## TASK TO CARRY OUT
Beginning with the first line of the entries below, quote each line until you reach and include the line with "#[export] Instance ActionStatus_eq_dec".

*** RAW DATA Section Begins ***

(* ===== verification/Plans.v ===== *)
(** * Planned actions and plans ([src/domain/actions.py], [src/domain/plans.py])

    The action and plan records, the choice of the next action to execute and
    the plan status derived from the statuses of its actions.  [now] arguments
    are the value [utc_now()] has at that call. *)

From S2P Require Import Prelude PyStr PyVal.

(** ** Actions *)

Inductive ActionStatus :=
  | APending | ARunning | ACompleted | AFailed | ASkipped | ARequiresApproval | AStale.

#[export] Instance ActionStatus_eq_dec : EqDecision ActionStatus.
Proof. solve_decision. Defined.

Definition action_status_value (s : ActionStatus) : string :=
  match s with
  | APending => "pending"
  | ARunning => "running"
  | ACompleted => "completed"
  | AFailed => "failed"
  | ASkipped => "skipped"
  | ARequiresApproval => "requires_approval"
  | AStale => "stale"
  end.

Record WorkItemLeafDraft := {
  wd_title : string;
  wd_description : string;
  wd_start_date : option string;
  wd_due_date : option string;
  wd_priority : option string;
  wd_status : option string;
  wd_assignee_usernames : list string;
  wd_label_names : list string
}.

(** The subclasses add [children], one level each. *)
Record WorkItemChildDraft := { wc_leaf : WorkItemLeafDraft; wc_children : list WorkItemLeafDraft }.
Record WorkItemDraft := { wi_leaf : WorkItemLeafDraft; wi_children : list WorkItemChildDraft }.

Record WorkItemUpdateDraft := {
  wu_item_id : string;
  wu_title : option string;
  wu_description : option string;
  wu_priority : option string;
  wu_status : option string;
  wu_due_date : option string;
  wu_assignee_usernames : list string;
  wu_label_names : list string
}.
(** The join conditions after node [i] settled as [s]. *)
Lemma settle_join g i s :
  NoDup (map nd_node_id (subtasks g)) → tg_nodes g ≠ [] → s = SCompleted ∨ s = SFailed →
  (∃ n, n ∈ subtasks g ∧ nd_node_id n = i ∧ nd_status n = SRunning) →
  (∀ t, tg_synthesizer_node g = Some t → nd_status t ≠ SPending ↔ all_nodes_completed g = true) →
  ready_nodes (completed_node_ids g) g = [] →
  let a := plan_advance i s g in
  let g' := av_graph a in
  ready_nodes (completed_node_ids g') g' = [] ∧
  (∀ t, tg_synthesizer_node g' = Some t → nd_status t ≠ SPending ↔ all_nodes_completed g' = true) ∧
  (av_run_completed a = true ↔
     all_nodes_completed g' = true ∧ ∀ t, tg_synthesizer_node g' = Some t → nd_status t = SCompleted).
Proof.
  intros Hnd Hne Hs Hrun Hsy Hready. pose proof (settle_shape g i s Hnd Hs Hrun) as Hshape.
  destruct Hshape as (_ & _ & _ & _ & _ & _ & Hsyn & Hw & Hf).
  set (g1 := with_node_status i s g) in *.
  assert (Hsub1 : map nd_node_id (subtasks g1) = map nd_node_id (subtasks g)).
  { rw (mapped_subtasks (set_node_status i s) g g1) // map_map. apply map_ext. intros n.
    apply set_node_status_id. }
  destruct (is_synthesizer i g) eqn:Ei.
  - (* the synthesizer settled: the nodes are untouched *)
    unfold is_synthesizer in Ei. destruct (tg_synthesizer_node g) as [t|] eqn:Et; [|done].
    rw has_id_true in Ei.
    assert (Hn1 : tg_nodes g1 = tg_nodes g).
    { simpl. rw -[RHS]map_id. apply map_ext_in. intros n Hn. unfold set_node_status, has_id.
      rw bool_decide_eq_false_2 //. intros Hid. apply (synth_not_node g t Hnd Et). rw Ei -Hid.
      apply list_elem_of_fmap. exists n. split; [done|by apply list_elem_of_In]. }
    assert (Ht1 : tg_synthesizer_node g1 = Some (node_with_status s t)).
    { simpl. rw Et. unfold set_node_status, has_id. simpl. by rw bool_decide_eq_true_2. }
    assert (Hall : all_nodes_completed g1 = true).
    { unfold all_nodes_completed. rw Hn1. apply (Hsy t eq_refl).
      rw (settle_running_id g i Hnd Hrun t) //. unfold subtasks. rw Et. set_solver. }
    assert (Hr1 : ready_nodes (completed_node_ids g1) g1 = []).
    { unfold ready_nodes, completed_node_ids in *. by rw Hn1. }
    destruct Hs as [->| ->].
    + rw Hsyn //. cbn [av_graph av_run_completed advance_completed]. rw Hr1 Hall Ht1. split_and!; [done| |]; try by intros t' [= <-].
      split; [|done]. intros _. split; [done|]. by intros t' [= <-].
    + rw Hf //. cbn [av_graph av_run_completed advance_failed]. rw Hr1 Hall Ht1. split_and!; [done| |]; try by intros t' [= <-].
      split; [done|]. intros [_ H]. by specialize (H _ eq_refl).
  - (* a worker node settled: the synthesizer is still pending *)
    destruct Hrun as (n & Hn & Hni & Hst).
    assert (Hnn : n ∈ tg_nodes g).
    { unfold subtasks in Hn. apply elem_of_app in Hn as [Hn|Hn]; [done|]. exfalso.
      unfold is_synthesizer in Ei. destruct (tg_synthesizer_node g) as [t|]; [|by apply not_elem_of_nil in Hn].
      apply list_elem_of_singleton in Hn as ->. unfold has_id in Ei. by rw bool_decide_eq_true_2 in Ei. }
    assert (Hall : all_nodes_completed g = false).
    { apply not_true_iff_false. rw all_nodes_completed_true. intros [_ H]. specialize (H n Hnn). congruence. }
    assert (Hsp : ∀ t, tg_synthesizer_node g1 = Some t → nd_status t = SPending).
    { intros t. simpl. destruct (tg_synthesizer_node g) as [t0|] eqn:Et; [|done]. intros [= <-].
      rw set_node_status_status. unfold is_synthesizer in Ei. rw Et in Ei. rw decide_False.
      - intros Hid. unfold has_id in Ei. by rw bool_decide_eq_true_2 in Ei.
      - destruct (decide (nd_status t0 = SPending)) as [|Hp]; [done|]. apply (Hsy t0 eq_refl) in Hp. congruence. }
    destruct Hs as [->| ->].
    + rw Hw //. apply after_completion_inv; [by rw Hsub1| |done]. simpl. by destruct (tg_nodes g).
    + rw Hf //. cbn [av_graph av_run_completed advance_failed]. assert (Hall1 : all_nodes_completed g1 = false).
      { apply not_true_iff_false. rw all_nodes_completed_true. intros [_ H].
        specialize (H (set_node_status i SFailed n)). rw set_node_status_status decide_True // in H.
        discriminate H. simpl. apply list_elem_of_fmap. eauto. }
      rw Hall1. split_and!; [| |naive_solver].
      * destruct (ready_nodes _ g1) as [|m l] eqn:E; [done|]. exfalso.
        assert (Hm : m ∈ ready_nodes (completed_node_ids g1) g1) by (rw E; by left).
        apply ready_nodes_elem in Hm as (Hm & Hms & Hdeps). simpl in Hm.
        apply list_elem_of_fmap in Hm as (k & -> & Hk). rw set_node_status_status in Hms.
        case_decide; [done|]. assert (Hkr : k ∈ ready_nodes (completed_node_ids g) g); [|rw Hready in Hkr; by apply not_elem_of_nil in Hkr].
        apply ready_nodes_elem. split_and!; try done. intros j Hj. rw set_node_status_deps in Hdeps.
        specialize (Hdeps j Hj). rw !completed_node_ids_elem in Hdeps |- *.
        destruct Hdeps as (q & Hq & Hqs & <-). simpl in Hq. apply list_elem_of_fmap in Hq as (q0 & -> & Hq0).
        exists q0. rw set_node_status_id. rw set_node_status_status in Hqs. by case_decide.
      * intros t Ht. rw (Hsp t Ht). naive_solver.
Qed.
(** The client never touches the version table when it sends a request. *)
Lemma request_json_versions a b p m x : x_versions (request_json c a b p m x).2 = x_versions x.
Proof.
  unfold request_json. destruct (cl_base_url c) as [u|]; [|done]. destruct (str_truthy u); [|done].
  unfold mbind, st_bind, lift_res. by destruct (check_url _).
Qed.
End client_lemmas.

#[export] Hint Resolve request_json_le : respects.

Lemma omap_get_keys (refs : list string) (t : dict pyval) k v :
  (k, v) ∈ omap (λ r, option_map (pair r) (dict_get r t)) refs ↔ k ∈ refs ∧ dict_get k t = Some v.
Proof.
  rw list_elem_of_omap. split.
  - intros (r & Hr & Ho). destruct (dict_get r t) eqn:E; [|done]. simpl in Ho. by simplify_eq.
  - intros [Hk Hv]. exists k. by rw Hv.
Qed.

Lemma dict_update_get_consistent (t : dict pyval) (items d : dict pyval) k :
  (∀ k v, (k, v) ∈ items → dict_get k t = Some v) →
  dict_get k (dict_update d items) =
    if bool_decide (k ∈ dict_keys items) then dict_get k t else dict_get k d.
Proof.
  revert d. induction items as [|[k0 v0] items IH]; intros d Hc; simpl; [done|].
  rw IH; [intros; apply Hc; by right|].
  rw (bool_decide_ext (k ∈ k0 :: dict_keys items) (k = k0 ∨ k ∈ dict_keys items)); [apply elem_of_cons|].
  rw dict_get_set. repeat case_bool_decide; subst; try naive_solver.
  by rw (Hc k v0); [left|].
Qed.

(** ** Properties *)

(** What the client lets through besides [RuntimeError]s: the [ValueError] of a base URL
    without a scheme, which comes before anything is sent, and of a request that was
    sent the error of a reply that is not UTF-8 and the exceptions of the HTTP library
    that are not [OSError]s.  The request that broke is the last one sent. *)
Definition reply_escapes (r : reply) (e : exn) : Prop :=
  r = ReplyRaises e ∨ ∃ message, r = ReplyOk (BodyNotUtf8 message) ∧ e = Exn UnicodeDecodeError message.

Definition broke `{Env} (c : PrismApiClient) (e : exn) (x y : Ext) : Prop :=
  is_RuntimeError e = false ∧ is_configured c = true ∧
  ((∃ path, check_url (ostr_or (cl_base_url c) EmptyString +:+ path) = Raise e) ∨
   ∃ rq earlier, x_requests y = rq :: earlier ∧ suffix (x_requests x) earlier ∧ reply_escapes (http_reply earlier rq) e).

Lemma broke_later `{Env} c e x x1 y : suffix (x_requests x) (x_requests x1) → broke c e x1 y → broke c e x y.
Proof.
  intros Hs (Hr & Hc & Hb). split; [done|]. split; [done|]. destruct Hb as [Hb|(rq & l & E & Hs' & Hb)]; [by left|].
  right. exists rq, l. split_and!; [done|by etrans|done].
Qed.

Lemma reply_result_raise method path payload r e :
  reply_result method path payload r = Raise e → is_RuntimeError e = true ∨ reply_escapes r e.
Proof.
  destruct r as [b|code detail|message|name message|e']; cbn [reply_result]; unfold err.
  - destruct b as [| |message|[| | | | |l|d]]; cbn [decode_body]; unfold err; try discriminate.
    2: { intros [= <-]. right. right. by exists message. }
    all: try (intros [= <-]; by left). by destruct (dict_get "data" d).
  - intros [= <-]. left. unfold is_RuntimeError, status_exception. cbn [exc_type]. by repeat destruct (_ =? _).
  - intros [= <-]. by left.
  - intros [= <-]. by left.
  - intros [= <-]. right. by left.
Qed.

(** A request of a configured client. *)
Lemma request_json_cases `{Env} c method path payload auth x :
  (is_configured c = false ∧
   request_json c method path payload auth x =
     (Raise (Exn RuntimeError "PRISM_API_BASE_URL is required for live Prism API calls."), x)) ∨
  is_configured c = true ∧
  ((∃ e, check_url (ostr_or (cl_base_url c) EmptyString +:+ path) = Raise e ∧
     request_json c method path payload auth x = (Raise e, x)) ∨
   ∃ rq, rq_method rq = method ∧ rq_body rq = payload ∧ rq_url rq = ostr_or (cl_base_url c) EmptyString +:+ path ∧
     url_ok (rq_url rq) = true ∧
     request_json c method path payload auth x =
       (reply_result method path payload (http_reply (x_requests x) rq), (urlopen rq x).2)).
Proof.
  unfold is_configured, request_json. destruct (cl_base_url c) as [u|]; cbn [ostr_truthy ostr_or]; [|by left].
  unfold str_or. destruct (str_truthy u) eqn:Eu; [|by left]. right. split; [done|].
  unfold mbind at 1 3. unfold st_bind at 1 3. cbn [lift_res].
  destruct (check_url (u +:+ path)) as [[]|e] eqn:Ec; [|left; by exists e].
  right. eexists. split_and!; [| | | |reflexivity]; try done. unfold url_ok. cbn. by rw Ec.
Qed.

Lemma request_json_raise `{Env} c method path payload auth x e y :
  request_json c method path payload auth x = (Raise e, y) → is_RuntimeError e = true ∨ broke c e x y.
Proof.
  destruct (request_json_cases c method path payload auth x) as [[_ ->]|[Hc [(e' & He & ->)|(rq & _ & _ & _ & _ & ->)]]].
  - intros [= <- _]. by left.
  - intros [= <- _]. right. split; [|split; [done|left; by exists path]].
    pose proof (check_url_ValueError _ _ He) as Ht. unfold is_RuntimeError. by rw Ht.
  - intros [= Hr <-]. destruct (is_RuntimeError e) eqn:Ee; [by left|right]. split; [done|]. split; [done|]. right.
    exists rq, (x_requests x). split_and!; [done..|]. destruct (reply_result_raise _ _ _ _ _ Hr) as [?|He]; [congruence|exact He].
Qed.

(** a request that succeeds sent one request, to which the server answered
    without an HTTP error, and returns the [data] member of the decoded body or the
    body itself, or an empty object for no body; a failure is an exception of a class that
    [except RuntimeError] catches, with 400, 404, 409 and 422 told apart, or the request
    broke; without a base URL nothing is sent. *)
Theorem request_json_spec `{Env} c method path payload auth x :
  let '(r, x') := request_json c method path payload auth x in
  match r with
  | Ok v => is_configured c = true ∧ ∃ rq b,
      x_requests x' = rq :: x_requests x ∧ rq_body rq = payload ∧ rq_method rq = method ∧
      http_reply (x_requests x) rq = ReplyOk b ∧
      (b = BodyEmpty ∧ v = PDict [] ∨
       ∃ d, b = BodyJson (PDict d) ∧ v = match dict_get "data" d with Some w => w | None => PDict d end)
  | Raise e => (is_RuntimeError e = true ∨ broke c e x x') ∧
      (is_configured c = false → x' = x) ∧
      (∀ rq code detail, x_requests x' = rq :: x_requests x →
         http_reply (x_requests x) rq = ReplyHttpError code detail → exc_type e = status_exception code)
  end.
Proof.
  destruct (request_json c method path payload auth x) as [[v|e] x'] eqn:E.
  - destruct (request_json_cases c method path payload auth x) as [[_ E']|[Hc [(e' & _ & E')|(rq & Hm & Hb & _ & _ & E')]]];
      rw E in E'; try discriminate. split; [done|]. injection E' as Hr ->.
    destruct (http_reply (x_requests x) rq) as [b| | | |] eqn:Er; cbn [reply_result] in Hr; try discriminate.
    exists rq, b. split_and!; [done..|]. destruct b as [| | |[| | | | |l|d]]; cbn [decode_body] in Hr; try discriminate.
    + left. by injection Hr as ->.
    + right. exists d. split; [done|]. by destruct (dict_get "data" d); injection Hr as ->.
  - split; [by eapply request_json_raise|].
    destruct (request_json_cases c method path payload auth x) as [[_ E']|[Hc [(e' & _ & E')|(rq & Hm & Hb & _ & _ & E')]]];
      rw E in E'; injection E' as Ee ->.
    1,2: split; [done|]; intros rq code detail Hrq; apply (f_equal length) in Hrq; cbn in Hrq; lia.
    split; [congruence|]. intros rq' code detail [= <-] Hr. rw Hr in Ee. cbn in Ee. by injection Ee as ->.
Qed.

*** RAW DATA Section Ends ***

## ANSWER AREA
(* ===== verification/Plans.v ===== *)
(** * Planned actions and plans ([src/domain/actions.py], [src/domain/plans.py])

    The action and plan records, the choice of the next action to execute and
    the plan status derived from the statuses of its actions.  [now] arguments
    are the value [utc_now()] has at that call. *)

From S2P Require Import Prelude PyStr PyVal.

(** ** Actions *)

Inductive ActionStatus :=
  | APending | ARunning | ACompleted | AFailed | ASkipped | ARequiresApproval | AStale.

#[export] Instance ActionStatus_eq_dec : EqDecision ActionStatus.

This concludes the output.